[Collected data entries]

>>>

Lemma act_ok s a s' : act s a = Some s' → ingress_ok s → ingress_ok s' ∧
  qc_capacity (sy_controller s') = qc_capacity (sy_controller s).
Proof.
  intros E [Hd Hc [queue Hq] Hw]. unfold queue_depth, reservations in *.
  assert (queued_intents (sy_controller s) = length (staged_of queue)) as Hqi by (unfold queued_intents; by rewrite Hq).
  destruct a as [t spurious|t i|n| | | | |]; cbn [act] in E.
  - destruct (sy_threads s !! t) as [pc|] eqn:Ht; [|done]. cbn [mbind option_bind] in E.
    destruct (submit_step spurious pc (sy_controller s)) as [pc' c'] eqn:Es. injection E as <-.
    pose proof (sum_insert holds _ _ _ pc' Ht) as Hsum.
    destruct (submit_step_ok _ _ _ _ _ (sum_list (holds <$> sy_threads s) - holds pc + worker_holds (sy_worker s) + sy_lost s)
      Es) as (E1 & E2 & E3 & E4); [by eexists|done| | |].
    + rewrite Hd. f_equal. pose proof (holds_le _ _ _ Ht). lia.
    + rewrite Hd in Hc. pose proof (holds_le _ _ _ Ht). lia.
    + pose proof (holds_le _ _ _ Ht).
      split; [split; unfold queue_depth, reservations; cbn [sy_threads sy_controller sy_worker sy_lost]|done].
      * rewrite E1. f_equal. lia.
      * rewrite E1, E3. lia.
      * done.
      * by rewrite E3.
  - destruct (sy_threads s !! t) as [pc|] eqn:Ht; [|done]. cbn [mbind option_bind] in E.
    destruct pc; try done. injection E as <-. pose proof (sum_insert holds _ _ _ (SubLoad i) Ht) as Hsum. cbn [holds] in Hsum.
    split; [split; unfold queue_depth, reservations; cbn [sy_threads sy_controller sy_worker sy_lost]|done];
      [rewrite Hd; f_equal; lia|done|by eexists|done].
  - unfold flush_request in E. rewrite Hq in E. destruct (try_send queue _); try done. injection E as <-.
    split; [split; unfold queue_depth, reservations, queued_intents; cbn|done]; [|done|by eexists|done].
    rewrite Hd, Hqi, staged_of_app, app_nil_r. done.
  - destruct (sy_worker s) eqn:Ewk; try done. rewrite Hq in E. destruct queue as [|[st|n] queue]; [done| |]; injection E as <-;
      (split; [split; unfold queue_depth, reservations, queued_intents; cbn -[N.of_nat]|done]; [|done|by eexists|done]);
      rewrite Hd, Hqi; f_equal; cbn; unfold staged_of; lia.
  - destruct (sy_worker s) eqn:Ewk; try done. injection E as <-. cbn [worker_holds] in *.
    split; [split; unfold queue_depth, reservations; cbn -[N.of_nat]|done].
    + unfold fetch_add, fetch_sub. rewrite store_at_ne, store_at_eq by done. rewrite Hd.
      change (queued_intents (on_shared _ _)) with (queued_intents (sy_controller s)).
      replace (sum_list (holds <$> sy_threads s) + queued_intents (sy_controller s) + 1 + sy_lost s)
        with (S (sum_list (holds <$> sy_threads s) + queued_intents (sy_controller s) + 0 + sy_lost s)) by lia.
      apply u64_sub_one. unfold u64_ok in *. lia.
    + unfold fetch_add, fetch_sub. rewrite store_at_ne, store_at_eq by done. rewrite Hd in *.
      replace (sum_list (holds <$> sy_threads s) + queued_intents (sy_controller s) + 1 + sy_lost s)
        with (S (sum_list (holds <$> sy_threads s) + queued_intents (sy_controller s) + sy_lost s)) in * by lia.
      rewrite u64_sub_one; unfold u64_ok in *; lia.
    + by eexists.
    + done.
  - destruct (sy_worker s) eqn:Ewk; try done. injection E as <-.
    split; [split; unfold queue_depth, reservations; cbn -[N.of_nat]|done]; [exact Hd|exact Hc|by eexists|done].
  - destruct (sy_worker s) eqn:Ewk; try done. injection E as <-.
    split; [split; unfold queue_depth, reservations; cbn -[N.of_nat]|done]; [exact Hd|exact Hc|by eexists|done].
  - rewrite Hq in E. destruct (dies_with (sy_worker s)) as [n|] eqn:Edie; [|done]. injection E as <-.
    assert (worker_holds (sy_worker s) = n) as Hn.
    { destruct (sy_worker s) as [[|? []]|? []|b|]; by simplify_eq/=. }
    split; [split; unfold queue_depth, reservations; cbn -[N.of_nat]|done]; [|exact Hc|by eexists|done].
    rewrite Hd, Hqi. f_equal. unfold queued_intents. cbn. lia.
Qed.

<<<

▶ Activity
Your answer should be the lines above from the one containing "destruct (submit_step spurious" through the one containing "by rewrite E3.", copied exactly and with both ends kept.

▶ Task output
    destruct (submit_step spurious pc (sy_controller s)) as [pc' c'] eqn:Es. injection E as <-.
    pose proof (sum_insert holds _ _ _ pc' Ht) as Hsum.
    destruct (submit_step_ok _ _ _ _ _ (sum_list (holds <$> sy_threads s) - holds pc + worker_holds (sy_worker s) + sy_lost s)
      Es) as (E1 & E2 & E3 & E4); [by eexists|done| | |].
    + rewrite Hd. f_equal. pose proof (holds_le _ _ _ Ht). lia.
    + rewrite Hd in Hc. pose proof (holds_le _ _ _ Ht). lia.
    + pose proof (holds_le _ _ _ Ht).
      split; [split; unfold queue_depth, reservations; cbn [sy_threads sy_controller sy_worker sy_lost]|done].
      * rewrite E1. f_equal. lia.
      * rewrite E1, E3. lia.
      * done.
      * by rewrite E3.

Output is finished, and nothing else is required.